Política americana se moveu; brasileira parou

DE WASHINGTON

O estranhamento entre a diplomacia americana e a brasileira no caso hondurenho se aprofundou nos dias seguintes ao Acordo Tegucigalpa-San José, ao longo de novembro.
Segundo pessoas envolvidas nas negociações, Brasília soube de antemão pelo então secretário-assistente e embaixador indicado para o Brasil, Thomas Shannon, de todos os termos do tratado e os teria aprovado sem restrições.
Entre eles estavam os dois artigos mais polêmicos, o de que caberia ao Congresso hondurenho a decisão sobre a volta ou não de Zelaya ao poder e o de que caberia aos próprios hondurenhos a adoção de um cronograma.
Na época, em entrevista da qual a Folha participou, Shannon chegou a dizer: "Não há um cronograma para o Congresso tomar sua decisão, e os negociadores foram claros sobre isso. Na verdade, na noite passada [1º de novembro], o principal negociador do sr. Zelaya disse que a comissão não poderia impor um cronograma ao Congresso, por ser [esta] instituição independente".
Na avaliação do Departamento de Estado, aquela era a saída possível naquele momento, levados em conta tanto o contexto político hondurenho como o americano.

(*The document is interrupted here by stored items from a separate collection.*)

Definition envelopeFits (plaintext : string) (params : KDFParams) : bool :=
  if (MaxEnvelopeBytes <? slen plaintext)%Z then false
  else
    let ciphertextSize := (slen plaintext + Overhead c)%Z in
    let encodedCiphertextSize := EncodedLen ciphertextSize in
    let fixed := print (envelope_json {| ev_version := envelopeVersion; ev_kdf := params;
                   ev_salt := base64_encode (zeros saltSize); ev_nonce := base64_encode (zeros (NonceSizeX c));
                   ev_ciphertext := "" |}) in
    if (MaxEnvelopeBytes <? slen fixed)%Z then false
    else (encodedCiphertextSize <=? MaxEnvelopeBytes - slen fixed)%Z.

Definition Seal (salt_read nonce_read : read_full) (master : string) (data : Data) (params : KDFParams)
  : vaultM (result vault_error string) :=
  if (slen master =? 0)%Z then mret (Fail ErrInvalidPassword)
  else if negb (validKDFParams params) then mret (Fail ErrInvalidEnvelope)
  else
    plaintext ← alloc Plaintext (print (encode data));
    defer_zero plaintext (
    p ← load plaintext;
    if negb (envelopeFits p params) then mret (Fail ErrInvalidEnvelope)
    else
    salt ← alloc Salt (rf_bytes salt_read);
    if negb (rf_full salt_read) then mret (Fail ErrInvalidEnvelope)
    else defer_zero salt (
    nonce ← alloc Nonce (rf_bytes nonce_read);
    if negb (rf_full nonce_read) then mret (Fail ErrInvalidEnvelope)
    else defer_zero nonce (
    s ← load salt;
    key ← alloc Key (IDKey c master s (kdf_iterations params) (kdf_memory_kib params) (kdf_parallelism params) keySize);
    defer_zero key (
    k ← load key;
    if negb (NewX_ok c k) then mret (Fail ErrInvalidEnvelope)
    else
    n ← load nonce;
    p ← load plaintext;
    ciphertext ← alloc Ciphertext (aead_Seal c k n p (associatedData params));
    defer_zero ciphertext (
    s ← load salt;
    n ← load nonce;
    x ← load ciphertext;
    encoded ← alloc Encoded (print (envelope_json {| ev_version := envelopeVersion; ev_kdf := params;
                 ev_salt := base64_encode s; ev_nonce := base64_encode n; ev_ciphertext := base64_encode x |}));
    e ← load encoded;
    if (MaxEnvelopeBytes <? slen e)%Z then _ ← Zero encoded; mret (Fail ErrInvalidEnvelope)
    else mret (Ok e)))))).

Em Tegucigalpa, um acordo de cláusulas mais draconianas morreria no nascimento.
Já em Washington, persistir na linha inicial, de que apenas com a volta incondicional de Zelaya ao poder é que o diálogo prosseguiria, estava travando não só a agenda de Obama para a região como outros temas importantes no Congresso. Nesse sentido, avaliou-se que o melhor era ceder em ambas as frentes e seguir adiante.
O Departamento de Estado julga que evoluiu de posição conforme os fatos "em solo" evoluíam, como disse um diplomata, enquanto o Itamaraty ficou parado -e não apresentou soluções factíveis.

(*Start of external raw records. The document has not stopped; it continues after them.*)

(* ===== verification/VaultStore.v ===== *)
(** * The vault's file: [internal/vault/store.go]

    [Initialize], [Load] and [Save] as programs over the calls they make on the
    vault's directory, any of which may fail, and which may stop anywhere.  The
    directory remembers what a crash may undo: file contents that were not
    synced, and entries changed since the directory was last synced.

    The results: wherever [Save] stops, the vault that [Load] finds after the
    crash is the old one or the new one, whole; a [Save] that reports success
    is durable; [Initialize] never replaces a vault, and undoes itself when it
    cannot make its own durable; no temporary file is left behind unless its
    removal failed. *)

From S2P Require Import Prelude GoStr Prog Json Wire Vault.
Open Scope string_scope.
Open Scope list_scope.

(** ** The directory *)

(** The vault's path, and the names [os.CreateTemp] makes up. *)
Inductive vname := Final | Temp (i : nat).

#[export] Instance vname_eq_dec : EqDecision vname.
Proof. solve_decision. Defined.

#[export] Instance vname_countable : Countable vname.
Proof.
  refine (inj_countable (λ n, match n with Final => O | Temp i => S i end)
            (λ c, Some (match c with O => Final | S i => Temp i end)) _). by intros [].
Defined.

(** [f_private]: regular, mode 0600, ours. *)
Record file := File { f_data : string; f_synced : bool; f_private : bool }.

(** [d_past]: the directories since the last sync, which a crash may restore
    entry by entry.  [d_faults]: how many calls failed that could have
    succeeded.  [d_foreign]: the vault another process made. *)
Record disk := Disk {
  d_dir : gmap vname nat;
  d_past : list (gmap vname nat);
  d_files : gmap nat file;
  d_faults : nat;
  d_foreign : option nat }.

Definition fault (d : disk) : disk := Disk (d_dir d) (d_past d) (d_files d) (S (d_faults d)) (d_foreign d).

(** A change of the directory, not yet durable. *)
Definition with_dir (d : disk) (m : gmap vname nat) : disk := 
  Disk m (d_dir d :: d_past d) (d_files d) (d_faults d) (d_foreign d).

Definition with_file (d : disk) (x : nat) (f : file) : disk :=
  Disk (d_dir d) (d_past d) (<[x := f]> (d_files d)) (d_faults d) (d_foreign d).

(** The file a name is after a crash. *)
Definition may_be (d : disk) (n : vname) (b : option nat) : Prop :=
  b = d_dir d !! n ∨ ∃ m, m ∈ d_past d ∧ b = m !! n.

Record crash (d d' : disk) : Prop := {
  cr_dir n : may_be d n (d_dir d' !! n);
  cr_files x f : d_files d !! x = Some f → f_synced f = true → d_files d' !! x = Some f;
  cr_past : d_past d' = [] }.

(** ** Calls *)

(** What [Lstat] and [Stat] tell. *)
Record info := { in_file : nat; in_regular : bool; in_symlink : bool; in_perm : Z; in_owner : bool; in_size : Z }.

Inductive stat_answer := StatErr | StatNone | StatInfo (i : info).
Inductive link_answer := LinkOk | LinkExist (foreign : nat) | LinkErr.
Inductive remove_answer := RemoveOk | RemoveNotExist | RemoveErr.

Inductive fs_op : Type → Type :=
| Lstat (n : vname) : fs_op stat_answer
| CreateTemp : fs_op (option (vname * nat))
| Chmod (x : nat) : fs_op bool
| Write (x : nat) (data : string) : fs_op (Z * bool)
| Sync (x : nat) : fs_op bool
| Close (x : nat) : fs_op bool
| Link (a b : vname) : fs_op link_answer
| Rename (a b : vname) : fs_op bool
| Remove (a : vname) : fs_op remove_answer
| OpenDir : fs_op bool
| SyncDir : fs_op bool
| CloseDir : fs_op bool
| OpenRead : fs_op (option nat)
| Stat (x : nat) : fs_op (option info)
| ReadAll (x : nat) (limit : option Z) : fs_op (option string)
| WriteAtomic (data : string) : fs_op bool.

Inductive store_error :=
| ErrUnsafePath | ErrUnsafePermissions | ErrUnsafeOwner | ErrAlreadyInitialized
| Crypto (e : vault_error)
| Wrapped (context : string).

#[export] Instance store_error_eq_dec : EqDecision store_error.
Proof. solve_decision. Defined.

Definition validatePrivateFile (i : info) : option store_error :=
  if negb (in_regular i) then Some ErrUnsafePath
  else if negb (in_perm i =? 384)%Z then Some ErrUnsafePermissions
  else if negb (in_owner i) then Some ErrUnsafeOwner
  else None.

A proposta de adiamento da eleição hondurenha, sugerida há duas semanas pelo governo brasileiro ao americano, não foi levada a sério, principalmente pela pouca antecedência com que surgiu.

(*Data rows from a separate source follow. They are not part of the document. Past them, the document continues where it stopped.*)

(* ===== verification/AppRecovery.v ===== *)
(** * Starting, and starting over: [init] and [recovery]

    What [init] and the three forms of [recovery] of [AppVault] leave of the
    files of [AppVaultSpec]: [init] touches nothing that exists; [restore] puts
    back, under a new password, the data that [enable] copied; [reset] archives
    and never deletes. *)

From S2P Require Import Prelude GoStr Utf8 GoTime Prog Json Base64 Model Wire Vault VaultStore Config AppConfig AppVault AppVaultSpec AppServers.
Open Scope string_scope.
Open Scope list_scope.

(** ** Shared steps *)

(** A postcondition that the calls at the end keep. *)
Definition settles (Q : files → result app_error unit → Prop) : Prop :=
  ∀ w w' r, Q w r → same_files w w' → fs_faults w' = fs_faults w → Q w' r.

Lemma keeps_closed {Q} w p call : settles Q → closing call = true →
  keeps (λ _, True) w p Q → keeps (λ _, True) w (deferred p call) Q.
Proof. intros HQ Hc Hp. apply keeps_deferred; [|done|done]. intros w1 w2 a. apply HQ. Qed.

(** An invariant that depends on the files only. *)
Definition about_files (I : files → Prop) : Prop := ∀ w w', I w → same_files w w' → I w'.

Lemma keeps_closed_in {Q} I w p call : about_files I → settles Q → closing call = true →
  keeps I w p (λ w' r, I w' ∧ Q w' r) → keeps I w (deferred p call) Q.
Proof.
  intros HI HQ Hc Hp. apply keeps_bind. eapply keeps_mono; [|exact Hp]. intros w1 a [Hi Ha] x w2 Hx.
  destruct (closing_same _ _ _ _ _ Hc Hx). split; [by eapply HI|]. by eapply HQ.
Qed.

Lemma keeps_talking_in {A B} I w (p : fallible A) (k : A → fallible B) Q : I w → talks p →
  (∀ a, keeps I w (k a) Q) → (∀ e, Q w (Fail e)) → keeps I w (try p k) Q.
Proof.
  intros Hi Hp Hk He. apply keeps_bind. eapply keeps_mono; [|apply (keeps_only (@talking)); [|exact Hi|exact Hp]].
  - intros w' [a|e] [-> _]; [apply Hk|apply He].
  - intros X e x w' Ht. by apply outside_same, talking_outside.
Qed.

Lemma keeps_inv {R} I w (p : app R) Q : I w → keeps I w p Q → keeps I w p (λ w' r, I w' ∧ Q w' r).
Proof.
  revert w. induction p as [r|X e k IH]; intros w Hi; cbn [world_keeps]; [done|].
  intros H x w' Ha. destruct (H x w' Ha). split; [done|]. by apply IH.
Qed.

(** A question about a password asked twice. *)
Lemma keeps_new_master_in I w prompt confirm (k : string → fallible unit) Q : about_files I → I w → settles Q →
  (∀ master, keeps I w (k master) Q) → (∀ e, Q w (Fail e)) → keeps I w (read_new_master prompt confirm k) Q.
Proof.
  intros HI Hi HQ Hk He. apply keeps_talking_in; [done|apply talks_ReadSecret| |done]. intros master.
  apply keeps_closed_in; [done..|]. apply keeps_inv; [done|].
  apply keeps_talking_in; [done|apply talks_ReadSecret| |done]. intros confirmation.
  apply keeps_closed_in; [done..|]. apply keeps_inv; [done|]. destruct (_ =? _)%string; [apply Hk|apply He].
Qed.

Lemma keeps_new_master w prompt confirm (k : string → fallible unit) Q : settles Q →
  (∀ master, keeps (λ _, True) w (k master) Q) → (∀ e, Q w (Fail e)) →
  keeps (λ _, True) w (read_new_master prompt confirm k) Q.
Proof. by apply keeps_new_master_in. Qed.

(** Nothing changed, unless a call failed. *)
Definition unchanged (w w' : files) : Prop := fs_faults w' = fs_faults w → same_files w w'.

(** ** [init] *)

(** [init] made an empty vault and the default configuration where there was
    neither; or it changed nothing, which is so whenever there was one of the two;
    or a call failed. *)
Definition initializes (w w' : files) (r : result app_error unit) : Prop :=
  (fs_faults w ≤ fs_faults w')%nat ∧ fs_recovery w' = fs_recovery w ∧ fs_archive w' = fs_archive w ∧
  (is_Some (fs_config w) ∨ is_Some (fs_main w) → same_files w w' ∧ ∃ e, r = Fail e) ∧
  match r with
  | Ok _ => fs_config w' = Some defaultConfig ∧ ∃ master, fs_main w' = Some (master, empty_vault)
  | Fail _ => fs_faults w' = fs_faults w → same_files w w'
  end.

Lemma initializes_settles w : settles (initializes w).
Proof.
  intros w1 w2 r (Hf & Hr & Ha & Hsome & Hres) (Hc & Hm & Hr' & Ha') Hf'. split_and!; try congruence.
  - intros Hs. destruct (Hsome Hs) as [(? & ? & ? & ?) He]. split; [|done]. split_and!; congruence.
  - destruct r as [[]|e].
    + destruct Hres as [Hdc (m & Hdm)]. split; [congruence|]. exists m. congruence.
    + intros He. destruct Hres as (? & ? & ? & ?); [congruence|]. split_and!; congruence.
Qed.

Lemma initializes_refused w e : initializes w w (Fail e).
Proof. split_and!; try done. intros _. by split; [|eexists]. Qed.

Lemma keeps_initialized w (k : bool → fallible unit) Q :
  (∀ b, b = bool_decide (is_Some (fs_config w) ∨ is_Some (fs_main w)) → keeps (λ _, True) w (k b) Q) →
  keeps (λ _, True) w (initialized ≫= k) Q.
Proof.
  intros Hk. apply keeps_bind. intros b w1 Ha. split; [done|]. cbn [acts] in Ha.
  destruct (Bool.eqb _ _) eqn:Hb; [|done]. injection Ha as <-. apply eqb_prop in Hb. destruct b; simpl.
  - apply Hk. symmetry in Hb. symmetry. apply bool_decide_eq_true. apply bool_decide_eq_true in Hb. by left.
  - intros b w2 Ha. split; [done|]. destruct (Bool.eqb b _) eqn:Hb'; [|done]. injection Ha as <-. apply eqb_prop in Hb' as ->.
    apply Hk. symmetry in Hb. apply bool_decide_eq_false in Hb. apply bool_decide_ext. tauto.
Qed.

Lemma keeps_initialize_files lang w master : fs_config w = None → fs_main w = None →
  keeps (λ _, True) w (initialize_files lang master) (initializes w).
Proof.
  intros Hc Hm. assert (¬ (is_Some (fs_config w) ∨ is_Some (fs_main w))) as Hno by (rewrite Hc, Hm; by intros [[]|[]]).
  unfold initialize_files. apply keeps_bind. intros a w1 Ha. split; [done|]. cbn [acts] in Ha. rewrite Hm in Ha. injection Ha as <-.
  destruct a as [|replaced]; cbn [after_save].
  2: { destruct replaced; split_and!; try done; simpl; lia. }
  apply keeps_bind. eapply keeps_mono; [|apply keeps_saveConfig].
  intros w2 ok (Hf & _ & Hm2 & Hr2 & Ha2 & _ & Hok). simpl in *. destruct ok; simpl.
  - intros [] w3 [= <-]. split; [done|]. split_and!; try done. by exists master.
  - intros [] w3 [= <-]. split; [done|]. intros [] w4 [= <-]. split; [done|]. destruct Hok as [Hlt _].
    split_and!; try done; simpl; lia.
Qed.
(* ===== verification/SshClient.v ===== *)
(** * The SSH client: [internal/sshclient/client.go]

    What the client decides by itself: the validation of a request, the
    authentication method, the mapping of failures to public errors, the
    budget shared by the two output writers, and the cache of connections.
    The SSH library is not modelled: a connection is an identity.  Here are the
    critical sections of the cache; [SshExecute] has the calls made of them. *)

From S2P Require Import Prelude GoStr Utf8 Model Vault.
From Stdlib Require Import Ascii.
Open Scope string_scope.
Open Scope list_scope.

Record Limits := { l_timeout : Z; l_max_output : Z }.

Definition maxTimeout : Z := 30 * 60 * 1000000000.
Definition maxOutputBytes : Z := Z.shiftl 4 20.
Definition maxCommandBytes : Z := Z.shiftl 128 10.
Definition authenticationErr : string := "unable to authenticate".
Definition connectionIdleTimeout : Z := 60 * 1000000000.

Record Result := {
  r_stdout : string;
  r_stderr : string;
  r_exit_code : Z;
  r_truncated : bool }.

Definition zero_Result : Result :=
  {| r_stdout := ""; r_stderr := ""; r_exit_code := 0; r_truncated := false |}.

(** ** Validation *)

Definition validAuthentication (secret : ServerSecret) : bool :=
  let m := EffectiveAuthMethod secret in
  if String.eqb m AuthMethodPassword then
    negb (slen (ss_password secret) =? 0)%Z && (slen (ss_private_key secret) =? 0)%Z
    && (slen (ss_private_key_passphrase secret) =? 0)%Z
  else if String.eqb m AuthMethodPrivateKey then
    (slen (ss_password secret) =? 0)%Z && negb (slen (ss_private_key secret) =? 0)%Z
  else false.

Definition valid (secret : ServerSecret) (command : string) (limits : Limits) : bool :=
  negb (str_is_empty (trim_space (ss_host secret)))
  && negb (ss_port secret =? 0)%Z
  && negb (str_is_empty (trim_space (ss_user secret)))
  && validAuthentication secret
  && negb (str_is_empty (trim_space (ss_host_fingerprint secret)))
  && negb (str_is_empty command)
  && (slen command <=? maxCommandBytes)%Z
  && (0 <? l_timeout limits)%Z && (l_timeout limits <=? maxTimeout)%Z
  && (0 <? l_max_output limits)%Z && (l_max_output limits <=? maxOutputBytes)%Z.

(** The method offered to the server.  [parse] is the library's private key
    parser, given the key and the passphrase when there is one. *)
Inductive ssh_auth (signer : Type) :=
| PasswordAuth (password : string)
| PublicKeyAuth (s : signer).
Arguments PasswordAuth {signer} password.
Arguments PublicKeyAuth {signer} s.

Definition authenticationMethod {signer} (parse : string → option string → option signer)
    (secret : ServerSecret) : result CodedError (ssh_auth signer) :=
  let m := EffectiveAuthMethod secret in
  if String.eqb m AuthMethodPassword then Ok (PasswordAuth (ss_password secret))
  else if String.eqb m AuthMethodPrivateKey then
    let parsed :=
      if (slen (ss_private_key_passphrase secret) =? 0)%Z then parse (ss_private_key secret) None
      else parse (ss_private_key secret) (Some (ss_private_key_passphrase secret)) in
    match parsed with
    | None => Fail ErrAuthentication
    | Some s => Ok (PublicKeyAuth s)
    end
  else Fail ErrValidation.

(** ** Public errors *)

(** [ctx_err] is [ctx.Err() != nil]. *)
Definition connectionError (ctx_err : bool) : CodedError :=
  if ctx_err then ErrTimeout else ErrConnection.

Definition handshakeError (ctx_err : bool) (err : string) (hostKeyRejected : bool) : CodedError :=
  if ctx_err then ErrTimeout
  else if hostKeyRejected then ErrHostKey
  else if str_contains err authenticationErr then ErrAuthentication
  else ErrConnection.

(** The host key callback: the fingerprint of the offered key against the
    pinned one ([subtle.ConstantTimeCompare] is equality of byte strings). *)
Definition hostKeyAccepted (secret : ServerSecret) (actual : string) : bool :=
  String.eqb actual (ss_host_fingerprint secret).

(** ** The output budget *)

Record outputBudget := { ob_remaining : Z; ob_truncated : bool }.

Inductive out_stream := Stdout | Stderr.

(** The budget and the buffers of the two writers. *)
Record output := { o_budget : outputBudget; o_stdout : string; o_stderr : string }.

Definition output_init (maxOutputBytes : Z) : output :=
  {| o_budget := {| ob_remaining := maxOutputBytes; ob_truncated := false |};
     o_stdout := ""; o_stderr := "" |}.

Por isso, causou espanto quando diplomatas brasileiros começaram a dizer em público que não aceitariam os resultados da eleição, já que antes, em privado, haviam dito que aceitavam todos os termos do Acordo Tegucigalpa-San José.
O estranhamento foi agravado com o episódio da carta que Barack Obama escreveu a Luiz Inácio Lula da Silva, no domingo retrasado, o que coloca o brasileiro num pequeníssimo grupo de destinatários.
Ainda não foram bem digeridos pela Chancelaria americana o vazamento à imprensa e a entrevista dada pelo assessor de assuntos internacionais da Presidência antes mesmo que Lula tivesse respondido ao colega americano.
Agora, Washington observa com atenção a movimentação brasileira pós-eleição hondurenha. A disposição verdadeira de Obama de fazer do Brasil um parceiro estratégico será influenciada também por isso.